Progress Report #3

This month in your favorite emulator: a complete rewrite. That's what happens when you aren't satisfied with your project and have a whole month of spare time at your disposal. Some parts have been reused, but almost every area has been improved to some extent, accuracy and performance-wise.

Optimizing Instruction Execution

The GBA's processor can execute either 16-bit Thumb or 32-bit ARM instructions. Each instruction has a different number of fixed and variable bits. Fixed bits provide information about the used format, while variable bits are used to encode parameters like registers, register lists, flags and immediate values. As a result of having 16 additional bits, ARM instructions tend to be much more complex.

PatternInstruction
10110000OffsetAdd offset to stack pointer
1011L10RRlistPush/pop registers
1100LRbRlistMultiple load/store
1101ConditionOffsetConditional branch

The table above shows a small subset of the 19 possible Thumb instructions. When looking at them as a whole, you will notice that they can be decoded by using the most significant eight bits. In the previous version of the emulator, decoding and executing an instruction were two separate steps. First, a static array of enumerations was used to identify the instruction format, and then a switch case executed the matching instruction handler.

enum class ThumbFormat {
  MoveShiftedRegister,
  // ...
};

static ThumbFormat lut[256] = {
  // ...
};

void ARM::executeThumb(u16 instr) {
  switch (lut[instr >> 8]) {
    case ThumbFormat::MoveShiftedRegister:
      Thumb_MoveShiftedRegister(instr);
      break;
    // ...
  }
}

This approach can be optimized by storing template function pointers inside the array. Flags, registers and immediate values that occur inside the ten, extended from eight, most significant bits can be passed as template parameters and are therefore optimized by the compiler. Doing this also eliminates the necessity to extract these values later in the instruction handler.

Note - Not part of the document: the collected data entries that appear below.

(** The three lines shared by [exportJSON], [generatePDF] and
    [renderReportHTML],
<<
    const yyyy = d.getFullYear();
    const mm = String(d.getMonth()+1).padStart(2,"0");
    const dd = String(d.getDate()).padStart(2,"0");
>>
    are [yyyy_of], [mm_of] and [dd_of] below; [ymd] is the interpolation
    [${yyyy}-${mm}-${dd}]. *)
Definition yyyy_of (h : JSDate.Host) (d : JSDate.Date) : option Z :=
  JSDate.getFullYear h d.
Definition mm_of (h : JSDate.Host) (d : JSDate.Date) : string :=
  padStart (String_of_number (succ_number (JSDate.getMonth h d))) 2 "0".
Definition dd_of (h : JSDate.Host) (d : JSDate.Date) : string :=
  padStart (String_of_number (JSDate.getDate h d)) 2 "0".
Definition ymd (h : JSDate.Host) (d : JSDate.Date) : string :=
  (String_of_number (yyyy_of h d) ++ "-" ++ mm_of h d ++ "-" ++ dd_of h d)%string.

(** [catRows]: one table row per own property of [categoryProgress], in
    the order of [Object.entries]. *)
Definition catRow (kv : string * Z) : list piece :=
  let '(k, v) := kv in
  [Lit "
        <tr>
          <td style='border:1px solid #999; padding:6px;'>";
   Sub CategoryName (escapeHTML k);
   Lit "</td>
          <td style='border:1px solid #999; padding:6px;'>";
   Sub CategoryValue (Number_toString v);
   Lit "%</td>
        </tr>"].

Definition catRows (e : Entry.t) : list piece :=
  concat (map catRow (JSObject.entries (Entry.categoryProgress e))).

(** One row of the materials table. *)
Definition matRow (m : MaterialItem.t) : list piece :=
  [Lit "
             <tr>
               <td style='border:1px solid #999; padding:6px;'>";
   Sub MaterialName (escapeHTML (MaterialItem.name m));
   Lit "</td>
               <td style='border:1px solid #999; padding:6px;'>";
   Sub MaterialQuantity (escapeHTML (MaterialItem.quantity m));
   Lit "</td>
               <td style='border:1px solid #999; padding:6px;'>";
   Sub MaterialNeededBy (or_else (MaterialItem.neededBy m) "");
   Lit "</td>
               <td style='border:1px solid #999; padding:6px;'>";
   Sub MaterialNotes (escapeHTML (MaterialItem.notes m));
   Lit "</td>
             </tr>"].

(** The opening of the materials table, with its heading row. *)
Definition matTable_heading : string :=
  "<table style='width:100%; border-collapse:collapse; font-size:12px;'>
           <tr>
             <th style='border:1px solid #999; padding:6px; text-align:left;'>Item</th>
             <th style='border:1px solid #999; padding:6px; text-align:left;'>Qty</th>
             <th style='border:1px solid #999; padding:6px; text-align:left;'>Needed By</th>
             <th style='border:1px solid #999; padding:6px; text-align:left;'>Notes</th>
           </tr>
           ".

(** The materials table: heading row, then one row per item. *)
Definition matTable_table (items : list MaterialItem.t) : list piece :=
  [Lit matTable_heading]
  ++ concat (map matRow items)
  ++ [Lit "
         </table>"].

(** The placeholder block. *)
Definition matTable_no : string := "<div style='font-size:12px;'>No</div>".

Definition matTable_placeholder : list piece := [Lit matTable_no].

(** [e.materialsRequired && e.materialItems.length ? table : placeholder]:
    the condition is truthy when the flag is [true] and the length is not
    [0]. *)
Definition matTable (e : Entry.t) : list piece :=
  if Entry.materialsRequired e && negb (length (Entry.materialItems e) =? 0)%nat
  then matTable_table (Entry.materialItems e)
  else matTable_placeholder.

(** One thumbnail. *)
Definition photoImg (p : string) : list piece :=
  [Lit "<img src='";
   Sub PhotoSrc p;
   Lit "' style='width:180px; height:120px; object-fit:cover; border:1px solid #ccc; border-radius:8px;'/>"].

(** [e.photos.length ? grid : empty string]. *)
Definition photos (e : Entry.t) : list piece :=
  if negb (length (Entry.photos e) =? 0)%nat then
    [Lit (tpl "<div style=`margin-top:12px;`>
           <h3 style='font-size:14px; margin:0 0 6px;'>Photos</h3>
           <div style='display:flex; flex-wrap:wrap; gap:8px;'>
             ")]
    ++ concat (map photoImg (Entry.photos e))
    ++ [Lit "
           </div>
         </div>"]
  else [].

(** [renderReportHTML], as the chunks of its template literal. *)
Definition renderReportHTML_markup (h : JSDate.Host) (e : Entry.t) : list piece :=
  let d := JSDate.of_string (Entry.date e) in
  let yyyy := String_of_number (yyyy_of h d) in
  let mm := mm_of h d in
  let dd := dd_of h d in
  [Lit (tpl "
      <div style=`font-family: ui-sans-serif, system-ui; padding: 24px; width: 794px;`>
        <h1 style=`font-size: 20px; margin: 0 0 8px;`>Renovation Daily Report</h1>
        <div style=`font-size:12px; color:#444; margin-bottom:12px;`>Date: ");
   Sub DateField yyyy;
   Lit "-";
   Sub DateField mm;
   Lit "-";
   Sub DateField dd;
   Lit (tpl "</div>
        <table style=`width:100%; border-collapse: collapse; font-size: 12px; margin-bottom: 12px;`>
          <tr>
            <td style=`border:1px solid #999; padding:6px; width:50%`><strong>Site / Project</strong><br/>");
   Sub Site (escapeHTML (Entry.site e));
   Lit (tpl "</td>
            <td style=`border:1px solid #999; padding:6px; width:50%`><strong>Area / Zone</strong><br/>");
   Sub Area (escapeHTML (Entry.area e));
   Lit (tpl "</td>
          </tr>
          <tr>
            <td style=`border:1px solid #999; padding:6px`><strong>Weather</strong><br/>");
   Sub Weather (escapeHTML (Entry.weather e));
   Lit (tpl "</td>
            <td style=`border:1px solid #999; padding:6px`><strong>Manpower</strong><br/>");
   Sub Manpower (escapeHTML (Entry.manpower e));
   Lit (tpl "</td>
          </tr>
          <tr>
            <td style=`border:1px solid #999; padding:6px`><strong>Obstacles</strong><br/>");
   Sub Obstacles (or_else (escapeHTML (Entry.obstacles e)) "-");
   Lit (tpl "</td>
            <td style=`border:1px solid #999; padding:6px`><strong>Safety Incidents</strong><br/>");
   Sub SafetyIncidents (or_else (escapeHTML (Entry.safetyIncidents e)) "None");
   Lit (tpl "</td>
          </tr>
          <tr>
            <td colspan=`2` style=`border:1px solid #999; padding:6px`><strong>Notes</strong><br/>");
   Sub Notes (or_else (escapeHTML (Entry.notes e)) "-");
   Lit (tpl "</td>
          </tr>
        </table>

        <div style=`margin-top:8px;`>
          <h3 style=`font-size:14px; margin:0 0 6px;`>Category Progress</h3>
          <table style='width:100%; border-collapse:collapse; font-size:12px;'>
            <tr>
              <th style='border:1px solid #999; padding:6px; text-align:left;'>Category</th>
              <th style='border:1px solid #999; padding:6px; text-align:left;'>Progress</th>
            </tr>
            ")]
  ++ catRows e
  ++ [Lit (tpl "
          </table>
        </div>

        <div style=`margin-top:8px;`>
          <h3 style=`font-size:14px; margin:0 0 6px;`>Materials Required</h3>
          ")]
  ++ matTable e
  ++ [Lit "
        </div>

        "]
  ++ photos e
  ++ [Lit "
      </div>
    "].

Definition renderReportHTML (h : JSDate.Host) (e : Entry.t) : string :=
  to_string (renderReportHTML_markup h e).

(** [all.map(renderReportHTML).join(separator)]. *)
Definition renderAllReportsHTML (h : JSDate.Host) (all : list Entry.t) : string :=
  join "<div style='page-break-after:always'></div>" (map (renderReportHTML h) all).

(** ** PDF export ([generatePDF]) *)

(** The part of jsPDF the program uses: a document is a sequence of pages,
    the last one being the current page; [addImage] draws on the current
    page and [addPage] opens a new one.  A new document has one empty
    page. *)
Module jsPDF.

Record Image : Type := {
  imageData : string;
  x : Q;
  y : Q;
  w : Q;
  h : Q;
}.

Definition Page : Type := list Image.

Record t : Type := {
  finished : list Page;   (* the pages before the current one *)
  current : Page;
}.

Definition create : t := {| finished := []; current := [] |}.

Definition addImage (d : t) (i : Image) : t :=
  {| finished := finished d; current := current d ++ [i] |}.

Definition addPage (d : t) : t :=
  {| finished := finished d ++ [current d]; current := [] |}.

Definition pages (d : t) : list Page := finished d ++ [current d].


(** Page size of the format [a4] in points, portrait. *)
Definition a4_width : Q := 59528 # 100.
Definition a4_height : Q := 84189 # 100.

End jsPDF.

(** [q > 0] and the truthiness of a number. *)
Definition Qpositive (q : Q) : bool := negb (Qle_bool q 0).
Definition Qtruthy (q : Q) : bool := negb (Qeq_bool q 0).

(** The variables of the loop. *)
Record LoopState : Type := {
  y : Q;
  remaining : Q;
  pdf : jsPDF.t;
}.

(** The pagination loop of [generatePDF]:
<<
    while (remaining > 0) {
      pdf.addImage(imgData, "PNG", 0, y ? 0 : 0, imgWidth, imgHeight);
      remaining -= pageHeight;
      if (remaining > 0) pdf.addPage();
      y += pageHeight;
    }
>>
    [None] when the fuel runs out before the loop exits. *)
Fixpoint paginate (fuel : nat) (imgData : string) (imgWidth imgHeight pageHeight : Q)
         (st : LoopState) : option LoopState :=
  if Qpositive (remaining st) then
    match fuel with
    | O => None
    | S fuel' =>
        let pdf1 :=
          jsPDF.addImage (pdf st)
            {| jsPDF.imageData := imgData;
               jsPDF.x := 0;
               jsPDF.y := if Qtruthy (y st) then 0 else 0;
               jsPDF.w := imgWidth;
               jsPDF.h := imgHeight |} in
        let remaining' := (remaining st - pageHeight)%Q in
        let pdf2 := if Qpositive remaining' then jsPDF.addPage pdf1 else pdf1 in
        paginate fuel' imgData imgWidth imgHeight pageHeight
          {| y := (y st + pageHeight)%Q; remaining := remaining'; pdf := pdf2 |}
    end
  else Some st.

(** The loop started as the source starts it: [y = 0],
    [remaining = imgHeight], on a new document. *)
Definition paginate_image (fuel : nat) (imgData : string)
           (imgWidth imgHeight pageHeight : Q) : option jsPDF.t :=
  option_map pdf
    (paginate fuel imgData imgWidth imgHeight pageHeight
       {| y := 0; remaining := imgHeight; pdf := jsPDF.create |}).

(** What [html2canvas] resolves to. *)
Record Canvas : Type := {
  width : Z;
  height : Z;
  toDataURL : string;   (* [canvas.toDataURL("image/png")] *)
}.

(** The browser around the program: the host of [Date] and the rasterizer.
    [html2canvas] is given the markup of the node; [None] is a rejected
    promise (the [await] throws). *)
Record Browser : Type := {
  host : JSDate.Host;
  html2canvas : string -> option Canvas;
}.

(** How a call of [generatePDF] ends. *)
Inductive Outcome : Type :=
| NoTarget                                  (* [if (!node) return;] *)
| RendererFailed                            (* [html2canvas] rejected *)
| Loops                                     (* the loop never exits *)
| Saved (filename : string) (doc : jsPDF.t).   (* [pdf.save(filename)] *)

(** [(canvas.height * imgWidth) / canvas.width]: a division of a non-zero
    number by zero is an infinity, and [0 / 0] is [NaN]. *)
Inductive Height : Type :=
| Finite (q : Q)
| Infinite
| NotANumber.

Definition imgHeight_of (c : Canvas) (imgWidth : Q) : Height :=
  if width c =? 0 then
    (if height c =? 0 then NotANumber else Infinite)
  else Finite ((inject_Z (height c) * imgWidth) / inject_Z (width c))%Q.

(** The loop on the height computed above.  [NaN > 0] is false: the loop
    body never runs.  [Infinity - pageHeight] is [Infinity]: the loop never
    exits. *)
Definition run_loop (fuel : nat) (imgData : string) (imgWidth : Q)
           (imgHeight : Height) (pageHeight : Q) : option jsPDF.t :=
  match imgHeight with
  | Finite q => paginate_image fuel imgData imgWidth q pageHeight
  | Infinite => None
  | NotANumber => Some jsPDF.create
  end.

(** The file name computed at the end of [generatePDF]. *)
Definition pdf_filename (h : JSDate.Host) (entry : option Entry.t) : string :=
  let d := match entry with
           | Some e => JSDate.of_string (Entry.date e)
           | None => JSDate.of_number (JSDate.now h)
           end in
  match entry with
  | Some e =>
      ("Daily-Report_" ++ ymd h d ++ "_" ++ or_else (Entry.site e) "site" ++ ".pdf")%string
  | None => ("Daily-Reports_" ++ ymd h d ++ ".pdf")%string
  end.

(** [generatePDF(entry?)].  [node] is the content ([innerHTML]) of the
    element [reportRef.current], or [None] when the ref is not attached;
    the result is the outcome and the content of the node afterwards. *)
Definition generatePDF (fuel : nat) (b : Browser) (entries : list Entry.t)
           (entry : option Entry.t) (node : option string)
  : Outcome * option string :=
  match node with
  | None => (NoTarget, None)
  | Some original =>
      let innerHTML :=
        match entry with
        | Some e => renderReportHTML (host b) e
        | None => renderAllReportsHTML (host b) entries
        end in
      match html2canvas b innerHTML with
      | None => (RendererFailed, Some innerHTML)
      | Some canvas =>
          let imgData := toDataURL canvas in
          let pageWidth := jsPDF.a4_width in
          let pageHeight := jsPDF.a4_height in
          let imgWidth := pageWidth in
          let imgHeight := imgHeight_of canvas imgWidth in
          match run_loop fuel imgData imgWidth imgHeight pageHeight with
          | None => (Loops, Some innerHTML)
          | Some doc =>
              let filename := pdf_filename (host b) entry in
              (Saved filename doc, Some original)
          end
      end
  end.
(** * effectiveT3.py: the Galaxy wrapper for Effective T3

    A shallow embedding of [tools/effectiveT3/effectiveT3.py] and the
    properties of its output normalizer ([clean_tabular]) and of the
    script's command-line protocol.

    The script is Python 2 ([except Exception, err]), so [str] is a byte
    string: it is modelled by [string], a sequence of 8-bit [ascii]
    characters.  Every [str] method the script calls is given below with
    Python's name and argument order ([s.startswith(p)] is
    [startswith s p]). *)

From Stdlib Require Import String Ascii List Bool Arith NArith ZArith Lia.
From Stdlib Require Import DecimalString.
Import ListNotations.
Open Scope string_scope.
Open Scope list_scope.

(** ** Python 2 byte-string methods *)

Module Py.

(** [s.startswith(p)] *)
Fixpoint startswith (s p : string) {struct p} : bool :=
  match p with
  | EmptyString => true
  | String a p' =>
      match s with
      | EmptyString => false
      | String b s' => Ascii.eqb b a && startswith s' p'
      end
  end.

(** [s[n:]] for [0 <= n] *)
Fixpoint slice_from (n : nat) (s : string) : string :=
  match n, s with
  | O, _ => s
  | S _, EmptyString => EmptyString
  | S n', String _ s' => slice_from n' s'
  end.

(** [s[:-1]] *)
Fixpoint slice_to_minus1 (s : string) : string :=
  match s with
  | EmptyString => EmptyString
  | String _ EmptyString => EmptyString
  | String c s' => String c (slice_to_minus1 s')
  end.

(** [s.endswith(p)] *)
Definition endswith (s p : string) : bool :=
  (String.length p <=? String.length s)%nat
  && String.eqb (slice_from (String.length s - String.length p) s) p.

(** [sub in s] *)
Fixpoint contains (s sub : string) : bool :=
  startswith s sub
  || match s with
     | EmptyString => false
     | String _ s' => contains s' sub
     end.

(** [s.count(sub)] for a non-empty [sub]: the number of non-overlapping
    occurrences, scanning from the left.  [skip] is the number of
    characters still covered by the occurrence found last. *)
Fixpoint count_from (skip : nat) (s sub : string) : nat :=
  match s with
  | EmptyString => O
  | String _ s' =>
      match skip with
      | S k => count_from k s' sub
      | O => if startswith s sub
             then S (count_from (String.length sub - 1) s' sub)
             else count_from O s' sub
      end
  end.

Definition count (s sub : string) : nat := count_from O s sub.

(** [s.partition(sep)] when [sep] occurs in [s] (first occurrence). *)
Fixpoint partition (s sep : string) : option (string * string) :=
  if startswith s sep then Some (EmptyString, slice_from (String.length sep) s)
  else match s with
       | EmptyString => None
       | String c s' =>
           match partition s' sep with
           | Some (l, r) => Some (String c l, r)
           | None => None
           end
       end.

(** [s.rpartition(sep)] when [sep] occurs in [s] (last occurrence). *)
Fixpoint rpartition (s sep : string) : option (string * string) :=
  match s with
  | EmptyString =>
      if startswith s sep then Some (EmptyString, EmptyString) else None
  | String c s' =>
      match rpartition s' sep with
      | Some (l, r) => Some (String c l, r)
      | None =>
          if startswith s sep
          then Some (EmptyString, slice_from (String.length sep) s)
          else None
      end
  end.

std::array<void(ARM::*)(u16), 1024> ARM::instr_thumb = {
  &ARM::Thumb_MoveShiftedRegister<0, 0>,
  &ARM::Thumb_MoveShiftedRegister<1, 0>,
  &ARM::Thumb_MoveShiftedRegister<2, 0>,
  // ...
}

void ARM::executeThumb(u16 instr) {
  (this->*instr_thumb[instr >> 6])(instr);
}

Initializing Unused Registers

At some point in development, the emulator was able to boot every tested game apart from the Sonic Advance series. Resolving issues like this usually involves running my emulator against established ones like No$GBA. After two hours of comparing, I ended up noticing that a different value of the RCNT register, which is used for multiplayer functionality, caused a chain of events that led to gray bars on the screen instead of the intro and soft-locked the game.

  • Uninitialized RCNT
    Uninitialized RCNT
  • Initalized RCNT
    Initalized RCNT

This problem was caused by skipping the BIOS and directly jumping inside the ROM. Apart from showing the animated intro sequence, the BIOS also initializes registers like RCNT and DISPCNT to their default value. I knew about this and properly initialized all implemented registers to their post-BIOS state, but RCNT is not, and probably never will be, used in my emulator and was, therefore, left untouched. Doing a test run with the BIOS could've saved me a couple of hours but, that's something I usually don't do during development.

Fixing Arithmetic Operations

Running mGBA's test suite made me realize flaws in my carry/overflow detection mechanism for arithmetic operations, which caused sprite flickering bugs in games like Mario Kart.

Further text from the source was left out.